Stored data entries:
(* ===== verification/ProxyRestore.v ===== *)
(** * Restoring and clearing proxy settings

    [src/proxy_guard/rollback.py] and the [reg.exe] runner of [src/repair/executor.py]: the
    argument vectors that recreate a snapshot, the runs that apply them, and what they
    report.

    The commands are run by a host.  [CommandHost] is its interface, [RegistryLaws] what
    the documentation of [reg.exe] says of the registry a host shows; the theorems are
    proved against these, and [DemoRegistry] is a host that satisfies them. *)

From S2P Require Import Prelude PyValue ProxyDisable RegistryWriter GuardPolicy.
From Stdlib Require Import Ascii String.
From stdpp Require Import strings gmap.

Open Scope string_scope.
Open Scope Z_scope.
Open Scope py_scope.

(** ** The host *)

(** How a command ends: it cannot be run or times out, or it returns. *)
Inductive command_outcome :=
| CommandRaises (text : string)
| CommandDone (returncode : Z) (stdout stderr : string).

Class CommandHost (W : Type) := run_command : W -> list string -> W * command_outcome.

(** One row of an audit: the command and how it went. *)
Record command_row := {
  cr_argv : list string;
  cr_returncode : Z;
  cr_stdout : string;
  cr_stderr : string;
}.

Section Runs.
Context {W : Type} `{!CommandHost W}.

(** A command as all runners of the source report it; a dry run leaves [preview]. *)
Definition run_row (preview : string) (dry_run : bool) (argv : list string) (w : W)
    : command_row * W :=
  if dry_run then
    ({| cr_argv := argv; cr_returncode := 0; cr_stdout := preview; cr_stderr := "" |}, w)
  else
    match run_command w argv with
    | (w', CommandRaises text) =>
        ({| cr_argv := argv; cr_returncode := -1; cr_stdout := ""; cr_stderr := text |}, w')
    | (w', CommandDone code out err) =>
        ({| cr_argv := argv; cr_returncode := code; cr_stdout := out; cr_stderr := err |}, w')
    end.

(** Commands in order, each on the world the one before it left. *)
Fixpoint run_rows (preview : string) (dry_run : bool) (argvs : list (list string)) (w : W)
    : list command_row * W :=
  match argvs with
  | [] => ([], w)
  | argv :: rest =>
      let '(row, w1) := run_row preview dry_run argv w in
      let '(rows, w2) := run_rows preview dry_run rest w1 in
      (row :: rows, w2)
  end.

Definition apply_reg_argv_sequences (argvs : list (list string)) (dry_run : bool) (w : W)
    : list command_row * W :=
  run_rows "[dry-run] not executed" dry_run argvs w.

Definition apply_mutations (mutations : list ProxyDisableMutation) (dry_run : bool) (w : W)
    : list command_row * W :=
  run_rows "[dry-run] not executed" dry_run (map argv mutations) w.

(** ** WinHTTP *)

Definition NOT_SET : list string := ["not set"; "(none)"; "none"].

(** The text after the first colon, or else the first equals sign, of a proxy line. *)
Definition proxy_line_value (line : string) : option string :=
  let ls := PyStr.strip line in
  let ll := PyStr.lower ls in
  if negb (PyStr.contains "proxy server(s)" ll || PyStr.contains "proxy-server" ll) then None else
  let sep := if PyStr.contains ":" ls then ":" else "=" in
  match after_first sep ls with
  | None => None
  | Some rhs =>
      let rhs := PyStr.strip rhs in
      if PyStr.is_empty rhs || PyStr.mem (PyStr.lower rhs) NOT_SET then None else Some rhs
  end.

Definition parse_netsh_winhttp_show (stdout : string) : bool * option string :=
  let lowered := PyStr.lower stdout in
  if PyStr.contains "direct access (no proxy server)" lowered then (true, None) else
  match omap proxy_line_value (splitlines stdout) with
  | rhs :: _ => (false, Some rhs)
  | [] => if PyStr.contains "direct access" lowered then (true, None) else (false, None)
  end.

Definition run_netsh_winhttp_set_proxy (proxy_server_literal : string) (dry_run : bool) (w : W)
    : command_row * W :=
  run_row "[dry-run] netsh winhttp set proxy not executed" dry_run
    ["netsh"; "winhttp"; "set"; "proxy"; "proxy-server=" +:+ PyStr.strip proxy_server_literal] w.

Definition run_netsh_winhttp_reset_proxy (dry_run : bool) (w : W) : command_row * W :=
  run_row "[dry-run] netsh not executed" dry_run ["netsh"; "winhttp"; "reset"; "proxy"] w.

(** ** WinINET *)

(** [val is None or str(val).strip() == ""]. *)
Definition blank (v : option string) : bool :=
  match v with None => true | Some s => PyStr.is_empty (PyStr.strip s) end.

Definition reg_delete (key name : string) : list string := ["reg"; "delete"; key; "/v"; name; "/f"].
Definition reg_add (key name type data : string) : list string :=
  ["reg"; "add"; key; "/v"; name; "/t"; type; "/d"; data; "/f"].

Definition sz_or_delete (key : string) (v : option string) (name : string) : list string :=
  if blank v then reg_delete key name
  else reg_add key name "REG_SZ" (PyStr.strip (default "" v)).

Definition build_wininet_restore_argv_list (lkg : ProxySnapshot) : list (list string) :=
  ([sz_or_delete INTERNET_SETTINGS_KEY lkg.(sn_proxy_server) "ProxyServer";
    sz_or_delete INTERNET_SETTINGS_KEY lkg.(sn_auto_config_url) "AutoConfigURL";
    sz_or_delete INTERNET_SETTINGS_KEY lkg.(sn_proxy_override) "ProxyOverride"]
   ++ match lkg.(sn_proxy_enable) with
      | Some n => [reg_add INTERNET_SETTINGS_KEY "ProxyEnable" "REG_DWORD" (PyStr.of_Z n)]
      | None => []
      end)%list.

Definition row_ok (r : command_row) : bool := r.(cr_returncode) =? 0.

(** The WinHTTP part both restores share. *)
Definition restore_winhttp_row (restore_winhttp : bool) (lkg : ProxySnapshot) (dry_run : bool)
    (w : W) : option command_row * W :=
  if negb restore_winhttp then (None, w)
  else if lkg.(sn_winhttp_direct_access) then
    let '(row, w') := run_netsh_winhttp_reset_proxy dry_run w in (Some row, w')
  else
    match lkg.(sn_winhttp_proxy_server_literal) with
    | Some literal =>
        if PyStr.is_empty literal then (None, w)
        else let '(row, w') := run_netsh_winhttp_set_proxy literal dry_run w in (Some row, w')
    | None => (None, w)
    end.

Record RestoreReport := {
  rs_kind : string;
  rs_skipped : bool;
  rs_reason : option string;
  rs_success : option bool;
  rs_wininet_reg : list command_row;
  rs_winhttp : option command_row;
  rs_git : list command_row;
  rs_npm : list command_row;
  rs_user_env : list command_row;
}.

Definition skipped_report (kind reason : string) (success : option bool) : RestoreReport :=
  {| rs_kind := kind; rs_skipped := true; rs_reason := Some reason; rs_success := success;
     rs_wininet_reg := []; rs_winhttp := None; rs_git := []; rs_npm := []; rs_user_env := [] |}.

Definition execute_lkg_snapshot_rollback (lkg : option ProxySnapshot) (dry_run restore_winhttp : bool)
    (restore_git_npm_env : bool) (w : W) : RestoreReport * W :=
  if restore_git_npm_env then
    (skipped_report "lkg_denied_git_env_not_implemented_in_tooling"
       "restore_git_npm_env_requires_separate_confirmation" None, w)
  else
  match lkg with
  | None => (skipped_report "lkg_restore" "skipped_no_lkg" None, w)
  | Some lkg =>
      let '(reg_rows, w1) :=
        apply_reg_argv_sequences (build_wininet_restore_argv_list lkg) dry_run w in
      let '(winhttp_row, w2) := restore_winhttp_row restore_winhttp lkg dry_run w1 in
      let all_ok := forallb row_ok reg_rows
                    && match winhttp_row with Some r => row_ok r | None => true end in
      ({| rs_kind := "lkg_restore"; rs_skipped := false; rs_reason := None;
          rs_success := Some all_ok; rs_wininet_reg := reg_rows; rs_winhttp := winhttp_row;
          rs_git := []; rs_npm := []; rs_user_env := [] |}, w2)
  end.
(* ===== verification/RegistryReader.v ===== *)
(** * Reading the WinINET values back

    [src/proxy_guard/registry.py], [probes.py] and [snapshot_capture.py]: the [reg query]
    reads, their parsers, the retries, the snapshot that is composed of them, and the check
    of [diff.py] that a rollback left what it should.

    The commands run on the host of [ProxyRestore]; [RegistryQueryLaws] adds what a query
    prints. *)

From S2P Require Import Prelude PyValue ProxyDisable RegistryWriter GuardPolicy ProxyRestore.
From Stdlib Require Import Ascii String.
From stdpp Require Import strings gmap.

Open Scope string_scope.
Open Scope Z_scope.
Open Scope py_scope.

(** ** The parsers *)

Definition is_hex_char (c : ascii) : bool := IntZero.digit_of c <? 16.

(** The first match of [0x([0-9a-fA-F]+)]: its group. *)
Fixpoint search_hex (s : string) : option string :=
  match s with
  | EmptyString => None
  | String c s' =>
      let here :=
        match s' with
        | String x r =>
            if Ascii.eqb c "0" && Ascii.eqb x "x" then (PyStr.span is_hex_char r).1 else ""
        | EmptyString => ""
        end in
      if PyStr.is_empty here then search_hex s' else Some here
  end.

(** [int(h, 16)] of hexadecimal digits. *)
Fixpoint hex_val (acc : Z) (s : string) : Z :=
  match s with
  | EmptyString => acc
  | String c s' => hex_val (acc * 16 + IntZero.digit_of c) s'
  end.

(** The first match of [REG_DWORD\s+(\d+)]: its group. *)
Fixpoint search_decimal (s : string) : option string :=
  match s with
  | EmptyString => None
  | String _ s' =>
      let r := String.substring 9 (String.length s) s in
      let '(gap, r') := PyStr.span PyStr.is_space r in
      let digits := (PyStr.span PyStr.is_digit r').1 in
      if String.prefix "REG_DWORD" s && negb (PyStr.is_empty gap) && negb (PyStr.is_empty digits)
      then Some digits else search_decimal s'
  end.

Definition dword_of_line (line : string) : option Z :=
  let line := PyStr.strip line in
  if negb (PyStr.contains "REG_DWORD" line) then None else
  match search_hex line with
  | Some h => Some (hex_val 0 h)
  | None =>
      match search_decimal line with
      | Some d => match PyStr.to_int d with Ok n => Some n | Raise _ => None end
      | None => None
      end
  end.

Definition _parse_reg_dword (text : string) : option Z := head (omap dword_of_line (splitlines text)).

(** The third part of [line.split(None, 2)]. *)
Definition third_part (line : string) : option string :=
  let skip s := PyStr.lstrip_by PyStr.is_space s in
  let after_word s := (PyStr.span (fun c => negb (PyStr.is_space c)) s).2 in
  let r := skip (after_word (skip (after_word (skip line)))) in
  if PyStr.is_empty r then None else Some r.

(** What the first line that names a text type says; [None] when the line names none. *)
Definition sz_of_line (line : string) : option (option string) :=
  let line := PyStr.strip line in
  let plain := PyStr.contains "REG_SZ" line in
  if negb (plain || PyStr.contains "REG_EXPAND_SZ" line) then None else
  match third_part line with
  | Some p => Some (Some (PyStr.strip p))
  | None =>
      let rest :=
        if plain then default "" (after_first "REG_SZ" line)
        else let r := default "" (after_first "REG_EXPAND_SZ" line) in
             String.substring 1 (String.length r) r in
      let val := PyStr.strip rest in
      Some (if PyStr.is_empty val then None else Some val)
  end.

Definition _parse_reg_sz (text : string) : option string :=
  default None (head (omap sz_of_line (splitlines text))).

(** ** The reads *)

Record ProxyRegistrySnapshot := {
  pr_proxy_enable : option Z;
  pr_proxy_server : option string;
  pr_auto_config_url : option string;
  pr_auto_detect : option Z;
  pr_proxy_override : option string;
}.

#[export] Instance ProxyRegistrySnapshot_eq_dec : EqDecision ProxyRegistrySnapshot.
Proof. solve_decision. Defined.

Definition reg_query_argv (value_name : string) : list string :=
  ["reg"; "query"; INTERNET_SETTINGS_KEY; "/v"; value_name].

Definition snapshot_totally_unreadable (snap : ProxyRegistrySnapshot) : bool :=
  match snap with
  | {| pr_proxy_enable := None; pr_proxy_server := None; pr_auto_config_url := None;
       pr_auto_detect := None; pr_proxy_override := None |} => true
  | _ => false
  end.

Section Reads.
Context {W : Type} `{!CommandHost W}.

Definition _run_reg_query (value_name : string) (w : W) : (Z * string) * W :=
  match run_command w (reg_query_argv value_name) with
  | (w', CommandRaises text) => ((1, text), w')
  | (w', CommandDone code out err) => ((code, out +:+ err), w')
  end.

(** A query and its parser: nothing when the query fails. *)
Definition read_value {A} (parse : string -> option A) (value_name : string) (w : W)
    : option A * W :=
  let '((code, out), w') := _run_reg_query value_name w in
  (if code =? 0 then parse out else None, w').
(** C6: a rollback recorded as applied has been made: it was counted and verified, and, however
    the queries fared, the registry holds the texts of the snapshot it restored and its switch,
    if known, and the [AutoDetect] it had before; when the queries of the poll answered, its
    switch, server, PAC address and [AutoDetect] are those of the snapshot.  And when a rollback
    to the prior snapshot ran without a failing command, in two polls whose queries answered,
    the texts being printable ASCII, the switch known and [AutoDetect] unchanged, it is recorded
    as applied and the registry shows exactly what it showed after the poll before. *)
Theorem rollback_reaches_prior (inp0 inp : PollInputs W) (st0 st st' : GuardState W)
    (out0 : option GuardOutcome) (o : GuardOutcome) :
  guard_poll cfg inp0 st0 = (st, out0) ->
  guard_poll cfg inp st = (st', Some o) ->
  let drifted := inp.(in_drift) st.(gs_world) in
  (o.(go_pipeline_action) = rollback_applied ->
   restored_values (restore_target cfg o.(go_before)) (wininet_values drifted) (wininet_values st'.(gs_world))
   /\ o.(go_verification) = verify_passed /\ o.(go_status) = executed_ok
   /\ o.(go_recorded_at) = Some inp.(in_record_clock)
   /\ (responsive drifted ->
       hkcu_tuple_from_registry (registry_snapshot st'.(gs_world))
       = hkcu_tuple_expected_from_snapshot (restore_target cfg o.(go_before))))
  /\ (cfg.(gc_known_good_snapshot) = None -> o.(go_status) = executed_ok ->
      (exists n, readable o.(go_before) n) ->
      responsive (inp0.(in_drift) st0.(gs_world)) -> responsive drifted ->
      (registry_snapshot drifted).(pr_auto_detect) = (registry_snapshot st.(gs_world)).(pr_auto_detect) ->
      o.(go_pipeline_action) = rollback_applied
      /\ registry_snapshot st'.(gs_world) = registry_snapshot st.(gs_world)).
Proof.
  intros E0 (snap & _ & E)%poll_shape drifted.
  destruct E as (_ & lkg & curr & w2 & Hw2 & Hl2 & Hcurr & E). apply change_shape in E; [|done].
  destruct E as (w0 & Hw0 & Hl0 & Hbef & _ & _ & _ & Hrec & Hact & Hver & Hst & Hw & _).
  rewrite Hact, Hver, Hst, Hrec. cbn zeta in Hw. set (stage := rollback_stage _ _ _ _ _ _ _ w0) in *.
  assert (Hd : same_registry w0 drifted) by (by etransitivity).
  assert (Hld : rtc command_step drifted w0) by (by etransitivity).
  rewrite (snapshot_determined st'.(gs_world) stage.(st_world) (fun n => Hw _)).
  split.
  - intros Happ. destruct (stage_executed o.(go_policy) o.(go_before) o.(go_plan) inp.(in_evaluate_clock)
      inp.(in_record_clock) st.(gs_limiter) w0 (or_introl Happ))
      as (r & w1 & Ea & Hg & Hskip & Hsucc & Hr & _ & Hsw & Hok & Hv). fold stage in Hr, Hsw, Hok, Hv.
    destruct (verify_hkcu_core_matches_prior _ _) eqn:Hm; [|by destruct Hv as [Hv _]; rewrite Hv in Happ].
    destruct Hv as [_ Hv]. split.
    { pose proof (attempt_restored _ _ _ _ _ Ea Hg Hskip Hsucc) as Hres.
      unfold restored_values, wininet_values in *. rewrite !Hw, !Hsw, <- !Hd. exact Hres. }
    do 3 (split; [done|]). intros Hresp. apply bool_decide_eq_true in Hm.
    rewrite (snapshot_determined stage.(st_world) w1 (fun n => Hsw _)), <- Hm.
    by rewrite (attempt_read_back _ _ _ _ _ _ Hresp Hld Ea).
  - intros Hk Hexec [n Hread] Hr0 Hr1 Had.
    destruct (poll_baseline _ _ _ _ E0 Hr0) as (_ & s & Hps & Hs). specialize (Hbef s Hps).
    destruct (stage_executed o.(go_policy) o.(go_before) o.(go_plan)
      inp.(in_evaluate_clock) inp.(in_record_clock) st.(gs_limiter) w0 (or_intror Hexec))
      as (r & w1 & Ea & Hg & Hskip & Hsucc & _ & _ & Hsw & _ & Hv). fold stage in Hsw, Hv.
    rewrite Hbef in Ea, Hread, Hv.
    assert (Hback : registry_snapshot w1 = registry_snapshot st.(gs_world)).
    { apply (restored_as_before s n o.(go_plan) st.(gs_world) w0 w1 r); try done.
      rewrite (snapshot_determined w0 drifted), Had; [by destruct Hs as (_ & _ & _ & -> & _)|].
      intros name. apply Hd. }
    rewrite (attempt_read_back _ _ _ _ _ _ Hr1 Hld Ea), Hback in Hv. unfold verify_hkcu_core_matches_prior, restore_target in Hv. rewrite Hk in Hv.
    rewrite bool_decide_eq_true_2 in Hv.
    2: { destruct Hs as (H1 & H2 & H3 & H4 & _). unfold hkcu_tuple_from_registry, hkcu_tuple_expected_from_snapshot.
         cbn. by rewrite H1, H2, H3, H4. }
    split; [by destruct Hv|]. by rewrite (snapshot_determined stage.(st_world) w1 (fun n => Hsw _)).
Qed.
End Effects.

- [Exercise description]: All lines above between those holding "else if lkg.(sn_winhttp_direct_access) then" and "match lkg with", inclusive, must be set down unchanged, and no other line may be included.

- [Response area]:
  else if lkg.(sn_winhttp_direct_access) then
    let '(row, w') := run_netsh_winhttp_reset_proxy dry_run w in (Some row, w')
  else
    match lkg.(sn_winhttp_proxy_server_literal) with
    | Some literal =>
        if PyStr.is_empty literal then (None, w)
        else let '(row, w') := run_netsh_winhttp_set_proxy literal dry_run w in (Some row, w')
    | None => (None, w)
    end.

Record RestoreReport := {
  rs_kind : string;
  rs_skipped : bool;
  rs_reason : option string;
  rs_success : option bool;
  rs_wininet_reg : list command_row;
  rs_winhttp : option command_row;
  rs_git : list command_row;
  rs_npm : list command_row;
  rs_user_env : list command_row;
}.

Definition skipped_report (kind reason : string) (success : option bool) : RestoreReport :=
  {| rs_kind := kind; rs_skipped := true; rs_reason := Some reason; rs_success := success;
     rs_wininet_reg := []; rs_winhttp := None; rs_git := []; rs_npm := []; rs_user_env := [] |}.

Definition execute_lkg_snapshot_rollback (lkg : option ProxySnapshot) (dry_run restore_winhttp : bool)
    (restore_git_npm_env : bool) (w : W) : RestoreReport * W :=
  if restore_git_npm_env then
    (skipped_report "lkg_denied_git_env_not_implemented_in_tooling"
       "restore_git_npm_env_requires_separate_confirmation" None, w)
  else
  match lkg with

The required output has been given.